For many of us, intelligence is a thing we’d like to see in our partners—some even identify as sapiosexual.
But it also has its own set of challenges, some of which might not be that obvious at a glance. So before you get yourself involved with someone especially smart, it would help for you to be prepared.
And in this article, I will present to you 15 key things you need to know about dating an intellectual man.
1) He will know when you’re trying too hard
You will want to avoid trying to pander to him or to pretend to be something that you’re not. Don’t do a quick Google about the topic simply so that you can pretend that you know more than you actually do.
He is going to figure out exactly what you’re up to very quickly and he won’t like it. In fact, he’d be quickly turned off by it.
Just be honest with him instead. What’s sexier is confidence. Be okay with the fact that you don’t know anything about certain topics and that this doesn’t make you dumb. Don’t let his intelligence shake you!
But you know what the sexiest thing is for intellectuals?
If he’s talking about something you know nothing about, then just ask him to tell you more. Then of course, a smart thing to do is try to do some research after the fact to verify what he has said just so your conversation about such a topic would go deeper.
2) He’ll tire of small talk
The thing with small talk is that they’re shallow and empty. At its best, nothing gets done and no new ideas are shared or made. At its worst, it’s filled with gossip that can get quite harmful.
Unless, of course, you know how to convert small talk into smart conversations.
Intellectuals can tolerate some small talk, but it wears on their patience very quickly. He isn’t going to be interested in talking about how your neighbor Sally had six children, none of which actually belong to her unwitting husband.

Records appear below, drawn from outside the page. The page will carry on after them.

(** * Tesla-Wrap-Studio: the editor core, embedded and verified

  The development follows the TypeScript sources:
  - [EditorCanvas] (drag / transform handlers, render order, template
    masks),
  - [LineEndpointHandles] (endpoint editing of line layers),
  - [utils/publish] ([exportPngAsDataUrl], [projectToBlob],
    [publishDesign]).

  JavaScript numbers are IEEE-754 binary64 values, so they are embedded
  as Rocq's primitive floats; objects with optional properties become
  records with [option] fields; the store's layer array is a list. *)

From Stdlib Require Import Floats ZArith List Ascii String Bool Lia.
From stdpp Require Import base option list gmap strings.

Local Open Scope string_scope.
Local Open Scope list_scope.

(* ===================================================================== *)
(** * JavaScript numbers *)
(* ===================================================================== *)

Module JsNum.

Abbreviation num := PrimFloat.float.

Definition nan : num := PrimFloat.nan.

(** ToBoolean on a number: [0], [-0] and [NaN] are falsy. *)
Definition truthy (v : num) : bool :=
  negb (PrimFloat.is_zero v || PrimFloat.is_nan v).

(** [v || d] where [v] is a number. *)
Definition or_num (v d : num) : num := if truthy v then v else d.

(** [v || d] where [v] is [number | undefined]. *)
Definition or_opt (v : option num) (d : num) : num :=
  match v with
  | Some n => or_num n d
  | None => d
  end.

Definition mul : num -> num -> num := PrimFloat.mul.
Definition div : num -> num -> num := PrimFloat.div.
Definition sub : num -> num -> num := PrimFloat.sub.
Definition add : num -> num -> num := PrimFloat.add.

(** [Math.abs]. *)
Definition abs : num -> num := PrimFloat.abs.

End JsNum.

Declare Scope js_scope.
Delimit Scope js_scope with js.
Infix "*" := JsNum.mul : js_scope.
Infix "/" := JsNum.div : js_scope.
Infix "-" := JsNum.sub : js_scope.
Infix "+" := JsNum.add : js_scope.
Notation "v '|||' d" := (JsNum.or_num v d) (at level 50, left associativity) : js_scope.

(** ToBoolean on [string | undefined]: the empty string and [undefined]
  are falsy. *)
Definition truthy_str (v : option string) : bool :=
  match v with
  | Some s => negb (String.eqb s "")
  | None => false
  end.

(* ===================================================================== *)
(** * The layer model (editorTypes / useEditorStore) *)
(* ===================================================================== *)

Module Model.

(** The kind tag of a layer ([layer.type]). *)
Inductive LayerType : Set :=
  | text | image | texture | brush | line | star | rect | circle | fill.

#[export] Instance LayerType_eq_dec : EqDecision LayerType.
Proof. solve_decision. Defined.

(** Values of the properties that no code under verification reads. *)
Inductive JsVal : Type :=
  | VStr (s : string)
  | VNum (n : JsNum.num)
  | VBool (b : bool).

(** A layer object.  The common properties are always present; the
    kind-specific ones are optional properties of the JavaScript object.
    [other] holds every remaining property (font attributes, stroke
    colours, arrow flags, ...). *)
Record Layer : Type := mkLayer {
  id : string;
  type : LayerType;
  name : string;
  visible : bool;
  locked : bool;
  opacity : JsNum.num;
  x : JsNum.num;
  y : JsNum.num;
  rotation : JsNum.num;
  scaleX : JsNum.num;
  scaleY : JsNum.num;
  width : option JsNum.num;
  height : option JsNum.num;
  radius : option JsNum.num;
  numPoints : option JsNum.num;
  innerRadius : option JsNum.num;
  outerRadius : option JsNum.num;
  points : option (list (option JsNum.num));
  src : option string;
  fillImageDataUrl : option string;
  other : gmap string JsVal
}.

(** [Partial<Layer>]: the argument of [updateLayer]. *)
Record Patch : Type := mkPatch {
  p_id : option string;
  p_type : option LayerType;
  p_name : option string;
  p_visible : option bool;
  p_locked : option bool;
  p_opacity : option JsNum.num;
  p_x : option JsNum.num;
  p_y : option JsNum.num;
  p_rotation : option JsNum.num;
  p_scaleX : option JsNum.num;
  p_scaleY : option JsNum.num;
  p_width : option JsNum.num;
  p_height : option JsNum.num;
  p_radius : option JsNum.num;
  p_numPoints : option JsNum.num;
  p_innerRadius : option JsNum.num;
  p_outerRadius : option JsNum.num;
  p_points : option (list (option JsNum.num));
  p_src : option string;
  p_fillImageDataUrl : option string;
  p_other : gmap string JsVal
}.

Instead, he’ll want to have mature discussions about substantial matters, like history or arts.
If that is too out of your depth, you can always ask him about his interests. And if the two of you have some interests in common, go for those and nerd out all night long.
You’ll want to avoid questions that force him to answer ‘yes’ or ‘no’. He’s going to be motivated to explain in depth. Instead, try to ask him open-ended questions.
3) You might end up feeling overwhelmed by him
It might not be his intention, but it’s inevitable for you to feel less intelligent around him sometimes.
This can still happen even if you’re pretty intelligent yourself, and it’s even worse if you never really thought of yourself as an intellectual in the first place.
You’ll find yourself slapping your forehead and going “why didn’t I think of that?!”
And he may mean well, and he may try to be understanding, but he can still get impatient when you just can’t keep up or figure out things he didn’t have difficulties with. After all, if he had no problems figuring it out, then surely you won’t have a hard time with it either.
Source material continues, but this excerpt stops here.